Showing posts with label Democratic Party. Show all posts
Showing posts with label Democratic Party. Show all posts

Friday, September 3, 2010

Social Security ...

Do the Democrats have the courage and staying power to carry out what Jane Hamsher outlines?

Bob Shrum is an establishment party figure willing to speak the hard truth: the Democrats can only save themselves by running against the plans that Obama and the Catfood Commission have for cutting Social Security benefits.

But Democrats will need to convince the base that this effort is not just another half-hearted replay of the health care fight. The embarrassing lack of conviction they have shown for ending the war, fighting for a decent health care bill, standing up to the banks or the pharmaceutical industry or any other issue they fought for fiercely when it didn’t matter is just not going to cut it.

If the Democrats want to win their seats back in November, Social Security could very well be the ticket. But they will need to fight hard and fight smart, and ruffle a whole lot of feathers. Because until their willingness to shake up the party over this issue becomes the story, nobody is going to care.

It would take work, organization and intelligence and the willingness to stop following the weasels in Obama's administration.
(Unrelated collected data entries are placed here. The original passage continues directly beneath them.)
(** C19: an ingress delivery is made once per run: when the store answered the run an
    event went to, that run holds it, and delivering the event again as it was delivered
    (to the same target, or again without one) or to the run that holds it answers the
    same run and writes nothing; an event of the same type and identity with another
    payload is refused as a conflict. Repeated without its target, an event delivered by
    name is another delivery: it may go to another run ([redelivered_to_the_least]). *)
Theorem deliver_once r r1 event target now i t id :
  reachable policy r → identity event = Some i → event_type event = Some t →
  exec (deliver_tx policy event target now) r = Ok (Some id, r1) →
  holds r1 id i event ∧
  ∀ event' target' now', identity event' = Some i → event_type event' = Some t →
    target' = target ∨ target' = Some id →
    exec (deliver_tx policy event' target' now') r1 =
      if decide (payload event' = payload event) then Ok (Some id, r1)
      else Err (EIdentityConflict (show_identity i)).
Proof.
  intros Hr Hi Ht E. pose proof (reachable_sound _ _ Hr) as Hsound.
  assert (reachable policy r1) as Hr1.
  { replace r1 with (after (deliver_tx policy event target now) r) by (unfold after, committed; by rewrite E).
    apply reachable_after; [done|constructor]. }
  pose proof (reachable_Inv _ _ Hr1) as HI1.
  assert (good r r1) as (_ & Hev & _).
  { exact (wp_exec _ _ _ _ _ (keeps_deliver event target now policy r r (good_refl r Hsound)) E). }
  rewrite (exec_deliver _ _ _ i t r Hi Ht), exec_bind in E.
  destruct (exec (recipient target i t) r) as [[[s|] r0]|] eqn:Ec; [|done|done].
  destruct (wp_exec _ _ _ _ _ (wp_recipient target i t r Hsound) Ec) as [-> Hst].
  destruct (Hst s eq_refl) as [Hs _].
  destruct (wp_exec _ _ _ _ _ (hand_over_holds (delivered_copy event t now) i event now s r
    eq_refl Hi eq_refl) E id eq_refl) as (-> & Hh & Hrt).
  split; [done|]. intros event' target' now' Hi' Ht' Htg.
  destruct (ev_run _ _ Hev _ _ Hs) as (s1 & Hs1 & _).
  assert (∃ s2, run_id s2 = run_id s ∧ exec (recipient target' i t) r1 = Ok (Some s2, r1)) as (s2 & Hid & E2).
  { destruct Htg as [->| ->].
    - destruct Hrt as [->|Hrt]; [by exists s|]. exists s1. split; [by eapply stored_id|].
      by eapply recipient_again.
    - exists s1. split; [by eapply stored_id|]. by apply exec_found. }
  rewrite (exec_deliver _ _ _ i t r1 Hi' Ht'), exec_bind, E2. cbv iota beta.
  rewrite (hand_over_again (delivered_copy event' t now') i event now' s2 r1 Hi);
    [|by rewrite Hid|done]. cbn. rewrite Hid.
  destruct (decide (payload event' = payload event)) as [Hp|Hp].
  - rewrite decide_True; [done|by rewrite Hp].
  - rewrite decide_False; [done|congruence].
Qed.

(** ** Taken events *)

(** A copy under its number, consumed under a key. *)
Definition consumed_copy (r : rows) (id : string) (n : Z) (e : StoredEvent) (k : string) : Prop :=
  r !! (events_of id, sequence n) = Some (CEvent (e <| e_consumed_key := Some k |>)).
Lemma consume_consumed s n e k r :
  wp (consume s n e k) (λ s' r', consumed_copy r' (run_id s) n e k) r.
Proof.
  unfold consume. apply wp_bind, wp_same_rows; [solve_stable|]. intros _ r1 _. apply wp_bind, wp_put, wp_ret.
  apply lookup_insert_eq.
Qed.
Lemma wp_take f k types now s r : sound r → acting r f now (skew_ms policy) s → r !! (records_of (f_run_id f), k) = None →
  wp (take_event_tx policy f k types now) (λ o r', ∀ event, o = Some event →
    r' !! (records_of (f_run_id f), k) = Some (CRecord (REvent event)) ∧
    ∃ n e r0, exec (envelope e) r0 = Ok (event, r0) ∧ consumed_copy r' (f_run_id f) n e k) r.
Proof.
  intros Hs Ha Hn. pose proof (act_inv Ha) as HI. unfold take_event_tx. apply wp_bind.
  eapply wp_step; [apply (act_checked Ha)|]. cbv zeta. apply wp_bind, wp_get; [intros _|intros; congruence].
  apply wp_bind. eapply (wp_expire r); [by apply good_refl|eapply stored_staged; [done|apply (act_stored Ha)]|].
  intros s1 m r1 Hg1 _ _ Hc1. cbn [fst snd]. apply wp_bind, wp_reads; [apply stable_oldest|]. intros [n|].
  2: { apply wp_bind, wp_exec_intro. intros [] r2 _. by apply wp_ret. }
  apply wp_bind, wp_reads; [solve_stable|]. intros e. apply wp_bind, wp_exec_intro. intros event r2 Ee.
  assert (r1 = r2) as <- by exact (wp_exec _ _ _ _ _ (stable_envelope (R := eq) e r1) Ee).
  cbv zeta. match goal with |- wp (consume ?x _ _ _ ≫= _) _ _ => set (s2 := x) end.
  assert (run_id s2 = f_run_id f) as Hid.
  { rewrite <- (act_id Ha), <- (recounted_run_id _ _ Hc1). unfold s2. by destruct (strip_prefix _ _). }
  apply wp_bind. eapply wp_mono; [apply consume_consumed|]. intros s3 r3 Hk. rewrite Hid in Hk.
  apply wp_bind, wp_reads; [case_decide; solve_stable|]. intros s4. apply wp_bind, wp_put.
  apply wp_bind, wp_same_rows; [solve_stable|]. intros _ r4 H4. apply wp_ret. intros ? [= <-]. split.
  - rewrite H4; [apply lookup_insert_eq|]. unfold spared, records_of. by rewrite family_partition.
  - exists n, e, r1. split; [done|]. unfold consumed_copy. rewrite H4.
    + rewrite lookup_insert_ne; [done|other_family].
    + unfold spared, events_of. by rewrite family_partition.
Qed.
Now that would be something to care about. But don't expect it to happen ...

Thursday, May 6, 2010

Obama, the smiling Bushie ...

Other than for the first few days in office, has Obama done anything worthwhile?

The Dow is swinging wildly–down as much as 980 points within the last hour–largely due to insecurity about the situation in Greece and shaky retail sales. And according to Brad DeLong, who is generally pretty tight with the White House, Obama will come out in opposition to Audit the Fed this afternoon.
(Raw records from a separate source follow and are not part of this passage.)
(* ===== verification/RecordSpec.v ===== *)
(** * The journal's writes

    [save_record] on every branch, its idempotence, and the budget of [spend]: one
    decision, and over a history ([jumps]) the jumps granted to a tree. *)
From stdpp Require Import relations.
From S2P Require Import Prelude Json Keys Outcome Journal Listen Types Store Index Admit Mailbox.
From S2P Require Import Triggers Lifecycle Control RunStore Logic Rows Steps Preserve Terminate Operations.
From S2P Require Import History Frame Samples.

(** ** Saving a record *)

(** A record may be saved: over one it advances, and a reserved one only over
    itself. *)
Definition savable (old : option cell) (x : JRecord) : Prop :=
  match old with
  | None => reserved x = None
  | Some c => ∃ a, c = CRecord a ∧ check_transition a x = Ok () ∧ (is_Some (reserved x) → a = x)
  end.
(** The totals after a save: a call's answer counts when it is first saved. *)
Definition totals_after `{Host} (t : Totals) (old : option cell) (x : JRecord) : Totals :=
  match x with
  | RCall c => if decide (is_done (call_state c) = true ∧ old ≠ Some (CRecord x))
               then accumulate t (numbers (annotations c)) else t
  | _ => t
  end.
#[local] Arguments totals_after : simpl never.
Lemma records_kind id : ("run" : string) ≠ records_of id ∧ indexed (records_of id) = false.
Proof.
  split; [by destruct id|]. unfold indexed, records_of. by rewrite family_partition.
Qed.
Lemma completed_same a x c d :
  a = RCall c → x = RCall d → is_done (call_state d) = true → transition_allowed a x = true →
  completed_call (Some a) = bool_decide (a = x).
Proof.
  intros -> -> Hd Ht. cbn. unfold transition_allowed in Ht.
  destruct (decide (RCall c = RCall d)) as [E|Hne].
  - rewrite bool_decide_true by done. by injection E as ->.
  - rewrite bool_decide_false in * by done. cbn in Ht. by destruct (is_done (call_state c)).
Qed.

Lemma and_iff_compat_l' (P Q R : Prop) : (P → Q ↔ R) → P ∧ Q ↔ P ∧ R.
Proof. tauto. Qed.

Section with_host.
Context `{Host}.
Variable policy : Policy.

(** The row [save_record] leaves. *)
Definition answered (s : StoredRun) (old : option cell) (x : JRecord) : StoredRun :=
  s <| s_evidence := true |> <| s_run ::= λ r, r <| r_annotations ::= λ t, totals_after t old x |> |>.
Lemma answered_eta s old x : r_annotations (s_run (answered s old x)) = totals_after (r_annotations (s_run s)) old x.
Proof. done. Qed.
Lemma answered_same s old x : s_evidence s = true →
  totals_after (r_annotations (s_run s)) old x = r_annotations (s_run s) → answered s old x = s.
Proof.
  intros He Ht. unfold answered. destruct s as [v r ? ? ? ? ? ? ? ? ? ? ? ? ? e]. destruct r. cbn in *.
  unfold Prelude.update. cbn. subst e. by rewrite Ht.
Qed.
Lemma add_answer_answered s old a x : old = CRecord <$> a →
  (∀ o, a = Some o → transition_allowed o x = true) →
  add_answer (s <| s_evidence := true |>) a x = answered s old x.
Proof.
  intros -> Ht. unfold add_answer, answered, totals_after.
  destruct x as [| |c| | | | | | | |]; try (by destruct s as [? [] ? ? ? ? ? ? ? ? ? ? ? ? ? ?]).
  assert (is_done (call_state c) && negb (completed_call a) = true ↔
    is_done (call_state c) = true ∧ CRecord <$> a ≠ Some (CRecord (RCall c))) as Hiff.
  { rewrite andb_true_iff, negb_true_iff. apply and_iff_compat_l'. intros Ed.
    destruct a as [a|]; [|done]. destruct (decide (a = RCall c)) as [->|Hne].
    - cbn. rewrite Ed. by split; [|intros []].
    - split; [intros _; cbn; congruence|intros _]. apply not_true_iff_false. intros Ec. apply Hne.
      destruct a as [| |d| | | | | | | |]; try done.
      rewrite (completed_same _ _ d c eq_refl eq_refl Ed (Ht _ eq_refl)) in Ec.
      by apply bool_decide_eq_true in Ec. }
  case_decide as Hd.
  - by rewrite (proj2 Hiff Hd).
  - destruct (is_done _ && _) eqn:E; [by destruct Hd; apply Hiff|].
    by destruct s as [? [] ? ? ? ? ? ? ? ? ? ? ? ? ? ?].
Qed.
At a time when confidence in the markets desperately needs shoring up, the President should be looking to instill confidence in investors by supporting accountability and transparency within the financial system — not acting to shield the banks. [link]

Obama has catered to thieves and liars. Obama has bowed down to moneyed interests. Is there a single principle that Obama has not betrayed?
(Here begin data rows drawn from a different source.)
(* ===== verification/DriveSamples.v ===== *)
(** * Concrete drives

    Hosts, environments and documents on which the theorems about a drive are applied. *)
From S2P Require Import Prelude Json Outcome Journal Expr Listen Secrets.
From S2P Require Import Drive Calls Branches Model Tasks Waits Compose Interp Execute Alone Samples.

Definition empty_shared : Shared := mkShared ∅ [] 0 0 0 [] false None None ∅ ∅.
(** A host that has every function, and a journal that takes every save. *)
Definition demo_functions : Functions := {|
  fn_events := true; fn_children := true; fn_resources := true;
  fn_has _ := true; fn_process _ := true; fn_at_most_once _ _ := false;
  fn_unknown_outcome _ _ := None; fn_cooperative _ := false
|}.
Definition demo_env : Env :=
  mkEnv (λ _ _, Ok ()) (λ _ _, Ok None) 1000 false (λ _, Some (Ok (vint 7), ∅)) (λ _ _, Some (Ok ()))
    "7f0c" (λ _, true) (λ _, Ok ()) (λ _ _, Ok None) (λ _, true) (λ _, false)
    (λ _, Err (FInterrupted (Error.runtime "none"))) (λ _, Err "none") FtCancelled true (λ _ _, false).
Definition no_secrets : Redaction := mkRedaction [] [].
(** A call made at the start, and what it leaves. *)
Definition demo_call : drive value :=
  let _ := demo_functions in external_call true no_secrets (TFunction "charge") VNull "/do/0" AtMostOnce.
Definition demo_run := alone demo_env demo_call empty_shared.
(** A jq of three programs. *)
Definition lookup_var (name : string) (vars : list (string * value)) : value := default VNull (assoc name vars).
Definition jumps_host : Host := {|
  rfc3339 ms := Some (pretty ms);
  to_vec_len v := Some 2;
  value_to_string v := "value";
  jaq program vars input :=
    if decide (program = "[$run.jumps]") then JOutput (VArr [vindex "jumps" (lookup_var "$run" vars)])
    else if decide (program = "$item") then JOutput (lookup_var "$item" vars)
    else JOutput input;
  yaml_value text := None;
  sha256 text := [];
  shown v := "value"
|}.
Definition demo_formats : Formats := {|
  schema_errors _ _ := Ok [];
  wait_value _ := Ok VNull;
  value_wait _ := Err "none";
  error_value _ := None
|}.
Definition plain (k : Kind) (then_ : option Flow) : Task :=
  mkTask AtLeastOnce 0 None None None None None then_ k VNull.
(** A loop over [items] whose pass jumps and then calls [f] with the item. *)
Definition loop_start (items : Items) : Start :=
  mkStart
    (mkWorkflow "n" "w" "1.0.0" None None (mkUses [] [] [] [])
      [("each", plain (KFor "item" "i" items None None
         [("a", plain (KSet VNull) (Some (Goto "b")));
          ("b", plain (KCall "f" (Some (VObj {["x" := VStr "${ $item }"]}))) None)]) None)]
      None (mkBudget None XRaise) VNull)
    "r" VNull (Some 1000) (mkLimits 100 10 10 None None None) VNull true.
(** The setup of that run, and a drive of it from nothing. *)
Definition demo_setup : Setup :=
  let st := loop_start (ItInline [vint 0]) in
  mkSetup (st_wf st) "r" true no_secrets (st_limits st) 10 VNull VNull None.
Definition demo_task : Task := plain (KCall "charge" None) None.
Definition run_task_alone (env : Env) (c : value) (s : Shared) :=
  solo env (task (H := jumps_host) (H0 := demo_functions) (H1 := demo_formats) demo_setup 5
              demo_task "charge" "/do/0/charge" VNull []) c s.
Definition demo_execution (fuel : nat) (records : gmap string JRecord) (s : Shared) :=
  alone demo_env (run_execution (H := jumps_host) (H0 := demo_functions) (H1 := demo_formats) fuel demo_setup
                    records 1000 VNull VNull) s.

(** ** Recovery of an interrupted drive *)

(** The shared fields when a drive is cut after [n] operations. *)
Fixpoint upto {A} (env : Env) (n : nat) (p : drive A) (s : Shared) : Shared :=
  match n, p with
  | S n, DOp o k => let '(x, s, _) := answer env o s in upto env n (k x) s
  | _, _ => s
  end.

Section resume.
Context `{Host, Functions, Formats} (fuel : nat) (env : Env) (st : Start).

Definition drive_on (records : gmap string JRecord) : result RunOutcome (drive RunOutcome * Shared) :=
  execute fuel st (en_now env) None (Ok records).
(** The status of a drive on saved records. *)
Definition status_on (records : gmap string JRecord) : option Status :=
  match drive_on records with
  | Ok (p, s) => match (alone env p s).1.1 with Ok o => Some (oc_status o) | Err _ => None end
  | Err o => Some (oc_status o)
  end.
(** What a drive cut after [n] operations leaves in the journal. *)
Definition left_by (n : nat) : gmap string JRecord :=
  match drive_on ∅ with Ok (p, s) => sh_records (upto env n p s) | Err _ => ∅ end.
End resume.

Definition loop_status (items : Items) (records : gmap string JRecord) : option Status :=
  status_on (H := jumps_host) (H0 := demo_functions) (H1 := demo_formats) 20 demo_env (loop_start items) records.
Definition loop_left (items : Items) (n : nat) : gmap string JRecord :=
  left_by (H := jumps_host) (H0 := demo_functions) (H1 := demo_formats) 20 demo_env (loop_start items) n.

Example recovers_anywhere :
  forallb (λ n, bool_decide (loop_status (ItInline [vint 0]) (loop_left (ItInline [vint 0]) n) = Some (Completed (vint 7))))
    (seq 0 100) = true.
Proof. vm_compute. reflexivity. Qed.

(** [$run.jumps] is not restored on recovery: the count a drive starts with is that
    of every jump ever granted, also for the expressions of a parent that evaluated
    them before. A run of a [for] over [[$run.jumps]] completes when nothing
    interrupts it; cut while its (at-least-once) call is pending, it faults on
    recovery because the call's arguments have changed. *)
Theorem resumed_run_can_fault :
  loop_status (ItExpr "[$run.jumps]") ∅ = Some (Completed (vint 7)) ∧
  ∃ n e, loop_status (ItExpr "[$run.jumps]") (loop_left (ItExpr "[$run.jumps]") n) = Some (Faulted e) ∧
    err_detail e = Some "/do/0/each[0]/do/1/b: call bindings changed".
Proof.
  split; [vm_compute; reflexivity|]. exists 60%nat. eexists. split; vm_compute; reflexivity.
Qed.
Not only has he chosen to follow Bush's murdering steps, Obama now makes jokes about killing people, just like Bush. The similarities are adding up ...

I don't find that a Democrat who acts like a ReThug is any improvement over a ReThug.

Really, at least Bush could not destroy Social Security while he was in office. He must be laughing his guts out now that Obama plans to accomplish what Bush couldn't. As far as Social Security and Medicare we would have been better off with McCain as President and the Congress in Democratic hands. As it is Obama has ruined the chances of many Democrats. If one could conceive of the ReThugs having the smarts and/or Obama having the 'audacity' one could almost imagine Obama being a pre-planned Trojan Horse working for the Republican/Corporate Party.

Tuesday, December 29, 2009

So we will be better off with a Crooked Evil Republican as president ...

... and the usual dumb, incompetent Democrats in Congress (as long as the VP is not Palin, or Lieberman)?
Jane Hamsher: George Bush couldn’t pull off the great Social Security robbery because of opposition from the left. But Obama has neutralized liberal institutional pushback by locking them in the veal pen, holding EFCA hostage to sideline the unions and relying on his own personal magnitism [sic] to to keep member organizations like MoveOn or the Sierra Club from making a strong move without fracturing their own ranks.
Sad but possibly so.

Fixing the donut hole by making it bigger before they make it smaller? ...

The Democrats and President Obama have been clear that the “doughnut hole,” as the gap is known, would disappear gradually over the next 10 years. They have not mentioned that Medicare patients would, according to House figures, face a slightly larger hole in coverage during two of the next three years than they do today.

[from:
Health Care Reform: This is Getting Personal by Ann in AZ, firedoglake.com]
When I get around to it I will be switching my voter registration from Democrat to Independent.

The Republicans are evil and dangerous and the Democrats are incompetent and dangerous.

Monday, December 14, 2009

Synopsis of Obama's Democratic Party and, particularly, its leadership ...

Sign anything? Check.
Incompetent Democrats? Check.

If this happens, we'll have a Republican bill that won't work, which no Republicans will vote for and which they will run against for the next decade at least.

It's Newtie's wet dream.
Though Obama is not someone that I had expected much from, I thought he would get a few of the right things accomplished because
  1. he was a Democrat, and
  2. he was intelligent.
Boy was I wrong on both counts!

Really, could McCain have been worse. I think the only thing really different between what McCain promised and what Obama has delivered is Palin. Think about it ...

Friday, December 4, 2009

Come on, if Obama cared about jobs ...

... he'd actually do something about them.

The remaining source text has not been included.